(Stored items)

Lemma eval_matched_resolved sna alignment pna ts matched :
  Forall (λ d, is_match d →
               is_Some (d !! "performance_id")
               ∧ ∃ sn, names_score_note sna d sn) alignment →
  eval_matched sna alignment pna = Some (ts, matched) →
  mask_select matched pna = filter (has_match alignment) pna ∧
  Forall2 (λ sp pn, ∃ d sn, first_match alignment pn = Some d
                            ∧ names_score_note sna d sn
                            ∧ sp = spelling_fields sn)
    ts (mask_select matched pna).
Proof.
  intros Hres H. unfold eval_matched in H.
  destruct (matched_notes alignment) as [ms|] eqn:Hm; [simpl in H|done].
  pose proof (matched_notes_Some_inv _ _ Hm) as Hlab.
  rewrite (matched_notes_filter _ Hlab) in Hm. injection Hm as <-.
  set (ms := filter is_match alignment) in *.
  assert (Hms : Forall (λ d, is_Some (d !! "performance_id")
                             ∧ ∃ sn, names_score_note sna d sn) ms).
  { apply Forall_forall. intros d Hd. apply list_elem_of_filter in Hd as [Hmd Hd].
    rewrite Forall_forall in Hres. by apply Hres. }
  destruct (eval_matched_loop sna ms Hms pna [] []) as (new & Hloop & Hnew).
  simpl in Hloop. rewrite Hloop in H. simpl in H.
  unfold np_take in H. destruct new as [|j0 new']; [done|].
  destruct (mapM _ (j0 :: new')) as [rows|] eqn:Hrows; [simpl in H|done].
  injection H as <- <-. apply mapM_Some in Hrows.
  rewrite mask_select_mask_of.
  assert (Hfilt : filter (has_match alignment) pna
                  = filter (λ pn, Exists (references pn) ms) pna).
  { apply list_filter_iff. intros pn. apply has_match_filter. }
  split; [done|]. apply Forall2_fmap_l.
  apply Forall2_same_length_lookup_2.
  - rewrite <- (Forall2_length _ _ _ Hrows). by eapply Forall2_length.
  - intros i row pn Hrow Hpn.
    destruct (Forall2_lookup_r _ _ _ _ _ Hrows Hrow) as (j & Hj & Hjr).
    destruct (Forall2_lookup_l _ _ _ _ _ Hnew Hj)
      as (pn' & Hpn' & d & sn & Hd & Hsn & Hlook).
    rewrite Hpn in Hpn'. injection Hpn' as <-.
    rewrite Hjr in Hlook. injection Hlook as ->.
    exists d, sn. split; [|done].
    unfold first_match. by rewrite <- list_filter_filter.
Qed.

...

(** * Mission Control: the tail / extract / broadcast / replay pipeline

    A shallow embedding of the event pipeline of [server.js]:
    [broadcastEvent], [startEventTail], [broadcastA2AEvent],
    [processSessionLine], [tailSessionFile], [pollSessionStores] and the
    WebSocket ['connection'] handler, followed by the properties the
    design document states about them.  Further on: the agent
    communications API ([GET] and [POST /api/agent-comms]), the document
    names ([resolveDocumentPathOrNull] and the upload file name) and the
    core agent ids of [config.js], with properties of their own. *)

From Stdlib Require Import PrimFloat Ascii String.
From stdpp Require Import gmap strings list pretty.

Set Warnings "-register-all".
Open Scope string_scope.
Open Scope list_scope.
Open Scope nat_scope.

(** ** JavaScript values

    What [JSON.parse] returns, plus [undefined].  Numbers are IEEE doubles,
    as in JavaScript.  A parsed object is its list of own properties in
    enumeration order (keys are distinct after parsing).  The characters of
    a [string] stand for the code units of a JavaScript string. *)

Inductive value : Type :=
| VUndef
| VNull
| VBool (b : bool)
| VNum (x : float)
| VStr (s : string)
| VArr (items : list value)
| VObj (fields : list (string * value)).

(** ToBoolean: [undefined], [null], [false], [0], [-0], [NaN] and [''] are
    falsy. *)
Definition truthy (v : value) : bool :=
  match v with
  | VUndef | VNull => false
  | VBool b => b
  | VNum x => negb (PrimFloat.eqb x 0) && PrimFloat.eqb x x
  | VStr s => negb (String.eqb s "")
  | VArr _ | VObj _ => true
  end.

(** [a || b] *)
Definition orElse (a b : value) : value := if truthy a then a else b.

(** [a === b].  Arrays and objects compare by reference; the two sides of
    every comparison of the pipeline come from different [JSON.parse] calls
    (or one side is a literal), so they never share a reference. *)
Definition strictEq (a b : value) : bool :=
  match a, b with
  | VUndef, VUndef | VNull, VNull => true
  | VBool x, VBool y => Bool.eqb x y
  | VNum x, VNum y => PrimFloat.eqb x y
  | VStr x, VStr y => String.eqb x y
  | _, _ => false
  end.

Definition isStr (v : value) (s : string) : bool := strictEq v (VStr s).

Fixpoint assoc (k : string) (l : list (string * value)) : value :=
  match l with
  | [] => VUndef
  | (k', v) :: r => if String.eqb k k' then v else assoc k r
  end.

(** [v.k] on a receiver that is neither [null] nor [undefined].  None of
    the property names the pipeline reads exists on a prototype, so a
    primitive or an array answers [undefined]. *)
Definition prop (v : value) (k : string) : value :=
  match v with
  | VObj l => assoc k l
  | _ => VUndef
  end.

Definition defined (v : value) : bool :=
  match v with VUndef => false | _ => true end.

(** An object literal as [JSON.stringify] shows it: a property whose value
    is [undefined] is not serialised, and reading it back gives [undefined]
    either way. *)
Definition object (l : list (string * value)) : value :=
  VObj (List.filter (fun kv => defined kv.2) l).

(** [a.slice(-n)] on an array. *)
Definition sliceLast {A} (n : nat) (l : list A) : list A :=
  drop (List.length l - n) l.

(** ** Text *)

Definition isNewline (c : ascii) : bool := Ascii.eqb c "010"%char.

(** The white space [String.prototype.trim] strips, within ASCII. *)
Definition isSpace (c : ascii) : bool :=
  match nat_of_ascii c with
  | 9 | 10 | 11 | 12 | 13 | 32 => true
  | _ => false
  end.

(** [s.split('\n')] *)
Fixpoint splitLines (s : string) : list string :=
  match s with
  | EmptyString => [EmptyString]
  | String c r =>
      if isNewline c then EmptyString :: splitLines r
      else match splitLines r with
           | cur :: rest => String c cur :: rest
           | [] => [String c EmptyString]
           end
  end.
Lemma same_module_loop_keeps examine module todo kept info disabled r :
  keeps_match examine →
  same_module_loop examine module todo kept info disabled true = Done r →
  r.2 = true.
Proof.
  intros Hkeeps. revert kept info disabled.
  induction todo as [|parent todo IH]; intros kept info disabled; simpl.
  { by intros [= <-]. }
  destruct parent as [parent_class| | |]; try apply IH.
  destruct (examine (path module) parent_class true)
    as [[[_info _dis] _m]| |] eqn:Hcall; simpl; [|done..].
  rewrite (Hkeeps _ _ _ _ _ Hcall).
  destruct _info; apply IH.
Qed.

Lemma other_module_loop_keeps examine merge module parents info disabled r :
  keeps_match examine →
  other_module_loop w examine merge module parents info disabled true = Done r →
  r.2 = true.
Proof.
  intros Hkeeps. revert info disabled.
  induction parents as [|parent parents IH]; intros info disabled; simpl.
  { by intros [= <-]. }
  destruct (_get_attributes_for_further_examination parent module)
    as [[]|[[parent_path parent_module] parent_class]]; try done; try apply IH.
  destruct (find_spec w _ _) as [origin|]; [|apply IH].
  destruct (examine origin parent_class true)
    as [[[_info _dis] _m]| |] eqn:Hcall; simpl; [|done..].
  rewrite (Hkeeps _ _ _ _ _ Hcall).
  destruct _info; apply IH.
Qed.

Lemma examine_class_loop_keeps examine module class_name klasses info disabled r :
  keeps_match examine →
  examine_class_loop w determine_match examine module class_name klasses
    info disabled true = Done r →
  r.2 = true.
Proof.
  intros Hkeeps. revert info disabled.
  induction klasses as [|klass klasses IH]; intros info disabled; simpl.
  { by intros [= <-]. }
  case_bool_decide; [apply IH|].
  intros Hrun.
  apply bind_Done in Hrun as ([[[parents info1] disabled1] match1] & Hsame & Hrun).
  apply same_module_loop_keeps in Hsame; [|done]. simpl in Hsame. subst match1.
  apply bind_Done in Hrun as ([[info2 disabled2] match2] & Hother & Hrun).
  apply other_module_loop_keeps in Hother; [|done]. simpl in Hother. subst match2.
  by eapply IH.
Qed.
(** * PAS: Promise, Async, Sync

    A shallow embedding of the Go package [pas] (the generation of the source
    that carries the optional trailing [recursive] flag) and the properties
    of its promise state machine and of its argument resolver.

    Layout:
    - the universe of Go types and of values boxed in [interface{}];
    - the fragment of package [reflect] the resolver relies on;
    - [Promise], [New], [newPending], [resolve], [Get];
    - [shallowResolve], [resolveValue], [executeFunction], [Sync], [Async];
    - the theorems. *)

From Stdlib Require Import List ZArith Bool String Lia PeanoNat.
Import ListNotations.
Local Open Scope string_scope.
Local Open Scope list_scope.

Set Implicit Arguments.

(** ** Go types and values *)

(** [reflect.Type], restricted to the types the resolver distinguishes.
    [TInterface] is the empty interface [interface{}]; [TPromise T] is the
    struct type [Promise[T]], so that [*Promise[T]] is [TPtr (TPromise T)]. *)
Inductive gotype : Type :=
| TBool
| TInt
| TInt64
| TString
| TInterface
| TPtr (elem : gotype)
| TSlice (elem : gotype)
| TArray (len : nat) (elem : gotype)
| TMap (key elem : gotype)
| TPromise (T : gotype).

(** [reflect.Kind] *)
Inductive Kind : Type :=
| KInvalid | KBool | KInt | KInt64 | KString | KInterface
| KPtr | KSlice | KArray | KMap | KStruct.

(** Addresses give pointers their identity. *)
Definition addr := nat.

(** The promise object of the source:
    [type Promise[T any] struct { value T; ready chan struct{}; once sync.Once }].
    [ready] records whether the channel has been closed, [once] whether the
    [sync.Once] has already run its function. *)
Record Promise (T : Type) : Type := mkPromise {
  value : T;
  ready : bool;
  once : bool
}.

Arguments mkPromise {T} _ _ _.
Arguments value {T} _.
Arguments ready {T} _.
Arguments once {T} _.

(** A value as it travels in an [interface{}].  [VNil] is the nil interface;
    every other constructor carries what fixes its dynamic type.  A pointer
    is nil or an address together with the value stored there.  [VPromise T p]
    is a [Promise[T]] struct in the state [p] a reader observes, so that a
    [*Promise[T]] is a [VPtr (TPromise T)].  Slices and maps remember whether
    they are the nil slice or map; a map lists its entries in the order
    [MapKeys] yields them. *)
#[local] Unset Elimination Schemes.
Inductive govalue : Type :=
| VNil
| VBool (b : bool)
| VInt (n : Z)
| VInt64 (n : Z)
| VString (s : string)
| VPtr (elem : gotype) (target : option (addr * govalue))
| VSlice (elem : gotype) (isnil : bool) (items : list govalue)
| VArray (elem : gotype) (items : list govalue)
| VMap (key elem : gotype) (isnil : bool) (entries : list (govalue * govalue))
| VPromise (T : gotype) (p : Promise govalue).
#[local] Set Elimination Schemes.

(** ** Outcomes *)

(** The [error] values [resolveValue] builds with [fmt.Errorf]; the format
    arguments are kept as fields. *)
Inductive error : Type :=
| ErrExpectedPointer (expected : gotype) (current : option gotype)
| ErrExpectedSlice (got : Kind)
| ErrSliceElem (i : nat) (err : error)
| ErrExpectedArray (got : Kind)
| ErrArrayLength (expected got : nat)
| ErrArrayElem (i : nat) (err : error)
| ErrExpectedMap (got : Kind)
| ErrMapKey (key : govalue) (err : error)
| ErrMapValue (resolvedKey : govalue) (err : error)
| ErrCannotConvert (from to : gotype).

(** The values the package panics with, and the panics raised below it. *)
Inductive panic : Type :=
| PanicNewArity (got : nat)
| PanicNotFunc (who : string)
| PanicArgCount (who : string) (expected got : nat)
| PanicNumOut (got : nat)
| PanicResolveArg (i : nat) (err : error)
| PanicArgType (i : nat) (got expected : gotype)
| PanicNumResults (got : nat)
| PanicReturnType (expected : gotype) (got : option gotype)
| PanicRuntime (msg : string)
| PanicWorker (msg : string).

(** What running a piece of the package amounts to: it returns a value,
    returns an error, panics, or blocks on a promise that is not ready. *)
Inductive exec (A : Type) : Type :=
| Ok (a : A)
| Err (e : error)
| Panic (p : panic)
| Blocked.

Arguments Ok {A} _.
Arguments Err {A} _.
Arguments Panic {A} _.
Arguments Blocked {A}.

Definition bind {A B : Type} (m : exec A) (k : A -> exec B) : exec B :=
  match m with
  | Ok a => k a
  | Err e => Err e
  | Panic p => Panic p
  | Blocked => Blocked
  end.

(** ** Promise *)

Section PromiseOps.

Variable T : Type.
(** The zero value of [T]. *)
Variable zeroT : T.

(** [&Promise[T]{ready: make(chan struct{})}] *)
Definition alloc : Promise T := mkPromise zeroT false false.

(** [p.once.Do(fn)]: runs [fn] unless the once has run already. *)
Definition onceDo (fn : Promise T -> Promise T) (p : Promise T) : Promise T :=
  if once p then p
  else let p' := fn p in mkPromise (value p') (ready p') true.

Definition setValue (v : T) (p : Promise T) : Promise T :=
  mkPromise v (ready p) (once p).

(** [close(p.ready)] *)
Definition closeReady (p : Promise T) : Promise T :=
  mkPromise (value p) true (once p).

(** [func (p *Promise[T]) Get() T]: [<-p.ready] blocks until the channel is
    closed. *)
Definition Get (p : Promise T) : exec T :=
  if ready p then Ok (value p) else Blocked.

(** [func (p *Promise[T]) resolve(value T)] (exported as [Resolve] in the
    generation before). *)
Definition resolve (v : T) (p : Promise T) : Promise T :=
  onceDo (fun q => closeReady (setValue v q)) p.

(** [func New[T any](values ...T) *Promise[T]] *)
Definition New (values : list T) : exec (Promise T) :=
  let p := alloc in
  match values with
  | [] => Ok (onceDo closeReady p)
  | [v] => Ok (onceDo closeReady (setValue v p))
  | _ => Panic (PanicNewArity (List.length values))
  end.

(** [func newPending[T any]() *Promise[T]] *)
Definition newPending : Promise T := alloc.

- _Prompt_
Wherever a line of the data holds "entries", copy that line.

- _Answer to this exercise_
    they are the nil slice or map; a map lists its entries in the order
| VMap (key elem : gotype) (isnil : bool) (entries : list (govalue * govalue))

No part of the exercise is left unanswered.